[DATA LISTING — start]
(** * BuzzGuard feedback backend: a shallow embedding

    The development follows the two code files of the repository that
    carry the feedback lifecycle:

    - [models/Feedback.js]: the Mongoose schema (setters, defaults,
      validators), the pre-save auto-tag hook and the two statics
      [getPublicFeedback] and [getStats];
    - [routes/feedback.js]: the Joi validation schema and the route
      handlers (submit, list, recent, delete).

    Conventions.
    - A JavaScript string is a [string]: a sequence of code units, here
      restricted to the range U+0000..U+00FF.
    - A JavaScript Number that takes part in arithmetic is a binary64
      [float]; counters are kept as [Z] and converted where the code
      divides or multiplies them.
    - The collection is a list of documents in insertion order; the time
      is a number of milliseconds handed to every operation that reads
      the clock.
    - The nested [response] sub-document of the schema is never read or
      written by the operations below and is left out of the record. *)

From Stdlib Require Import ZArith List String Ascii Bool Lia DecimalString.
From Stdlib Require Import Floats.
From Stdlib Require Import Sorted Permutation.
Import ListNotations.

Set Warnings "-inexact-float".

Open Scope string_scope.
Open Scope list_scope.
Open Scope Z_scope.

(* ================================================================== *)
(** * JavaScript strings *)
(* ================================================================== *)

Definition code (c : ascii) : nat := nat_of_ascii c.

Definition between (lo hi n : nat) : bool := (Nat.leb lo n && Nat.leb n hi)%bool.

(** Upper-case letters of the range: A..Z, and U+00C0..U+00DE without the
    multiplication sign U+00D7. *)
Definition isUpper (c : ascii) : bool :=
  between 65 90 (code c)
  || (between 192 222 (code c) && negb (Nat.eqb (code c) 215)).

Definition toLowerCase_char (c : ascii) : ascii :=
  if isUpper c then ascii_of_nat (code c + 32) else c.

(** [String.prototype.toLowerCase]. *)
Fixpoint toLowerCase (s : string) : string :=
  match s with
  | EmptyString => EmptyString
  | String c t => String (toLowerCase_char c) (toLowerCase t)
  end.

(** White space and line terminators of the range: TAB, LF, VT, FF, CR,
    SPACE and NO-BREAK SPACE. *)
Definition isWhiteSpace (c : ascii) : bool :=
  between 9 13 (code c) || Nat.eqb (code c) 32 || Nat.eqb (code c) 160.

Fixpoint trimStart (s : string) : string :=
  match s with
  | EmptyString => EmptyString
  | String c t => if isWhiteSpace c then trimStart t else s
  end.

Fixpoint trimEnd (s : string) : string :=
  match s with
  | EmptyString => EmptyString
  | String c t =>
      match trimEnd t with
      | EmptyString => if isWhiteSpace c then EmptyString else String c EmptyString
      | t' => String c t'
      end
  end.

(** [String.prototype.trim]. *)
Definition trim (s : string) : string := trimEnd (trimStart s).

Fixpoint startsWith (s needle : string) {struct needle} : bool :=
  match needle, s with
  | EmptyString, _ => true
  | String _ _, EmptyString => false
  | String a n', String b s' => Ascii.eqb a b && startsWith s' n'
  end.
[DATA LISTING — finish]
= DIRECTIONS FOR THIS TASK =
Every record above is to be written out exactly.

= SOLVED PROBLEM =
(** * BuzzGuard feedback backend: a shallow embedding

    The development follows the two code files of the repository that
    carry the feedback lifecycle:

    - [models/Feedback.js]: the Mongoose schema (setters, defaults,
      validators), the pre-save auto-tag hook and the two statics
      [getPublicFeedback] and [getStats];
    - [routes/feedback.js]: the Joi validation schema and the route
      handlers (submit, list, recent, delete).

    Conventions.
    - A JavaScript string is a [string]: a sequence of code units, here
      restricted to the range U+0000..U+00FF.
    - A JavaScript Number that takes part in arithmetic is a binary64
      [float]; counters are kept as [Z] and converted where the code
      divides or multiplies them.
    - The collection is a list of documents in insertion order; the time
      is a number of milliseconds handed to every operation that reads
      the clock.
    - The nested [response] sub-document of the schema is never read or
      written by the operations below and is left out of the record. *)

From Stdlib Require Import ZArith List String Ascii Bool Lia DecimalString.
From Stdlib Require Import Floats.
From Stdlib Require Import Sorted Permutation.
Import ListNotations.

Set Warnings "-inexact-float".

Open Scope string_scope.
Open Scope list_scope.
Open Scope Z_scope.

(* ================================================================== *)
(** * JavaScript strings *)
(* ================================================================== *)

Definition code (c : ascii) : nat := nat_of_ascii c.

Definition between (lo hi n : nat) : bool := (Nat.leb lo n && Nat.leb n hi)%bool.

(** Upper-case letters of the range: A..Z, and U+00C0..U+00DE without the
    multiplication sign U+00D7. *)
Definition isUpper (c : ascii) : bool :=
  between 65 90 (code c)
  || (between 192 222 (code c) && negb (Nat.eqb (code c) 215)).

Definition toLowerCase_char (c : ascii) : ascii :=
  if isUpper c then ascii_of_nat (code c + 32) else c.

(** [String.prototype.toLowerCase]. *)
Fixpoint toLowerCase (s : string) : string :=
  match s with
  | EmptyString => EmptyString
  | String c t => String (toLowerCase_char c) (toLowerCase t)
  end.

(** White space and line terminators of the range: TAB, LF, VT, FF, CR,
    SPACE and NO-BREAK SPACE. *)
Definition isWhiteSpace (c : ascii) : bool :=
  between 9 13 (code c) || Nat.eqb (code c) 32 || Nat.eqb (code c) 160.

Fixpoint trimStart (s : string) : string :=
  match s with
  | EmptyString => EmptyString
  | String c t => if isWhiteSpace c then trimStart t else s
  end.

Fixpoint trimEnd (s : string) : string :=
  match s with
  | EmptyString => EmptyString
  | String c t =>
      match trimEnd t with
      | EmptyString => if isWhiteSpace c then EmptyString else String c EmptyString
      | t' => String c t'
      end
  end.

(** [String.prototype.trim]. *)
Definition trim (s : string) : string := trimEnd (trimStart s).

Fixpoint startsWith (s needle : string) {struct needle} : bool :=
  match needle, s with
  | EmptyString, _ => true
  | String _ _, EmptyString => false
  | String a n', String b s' => Ascii.eqb a b && startsWith s' n'
  end.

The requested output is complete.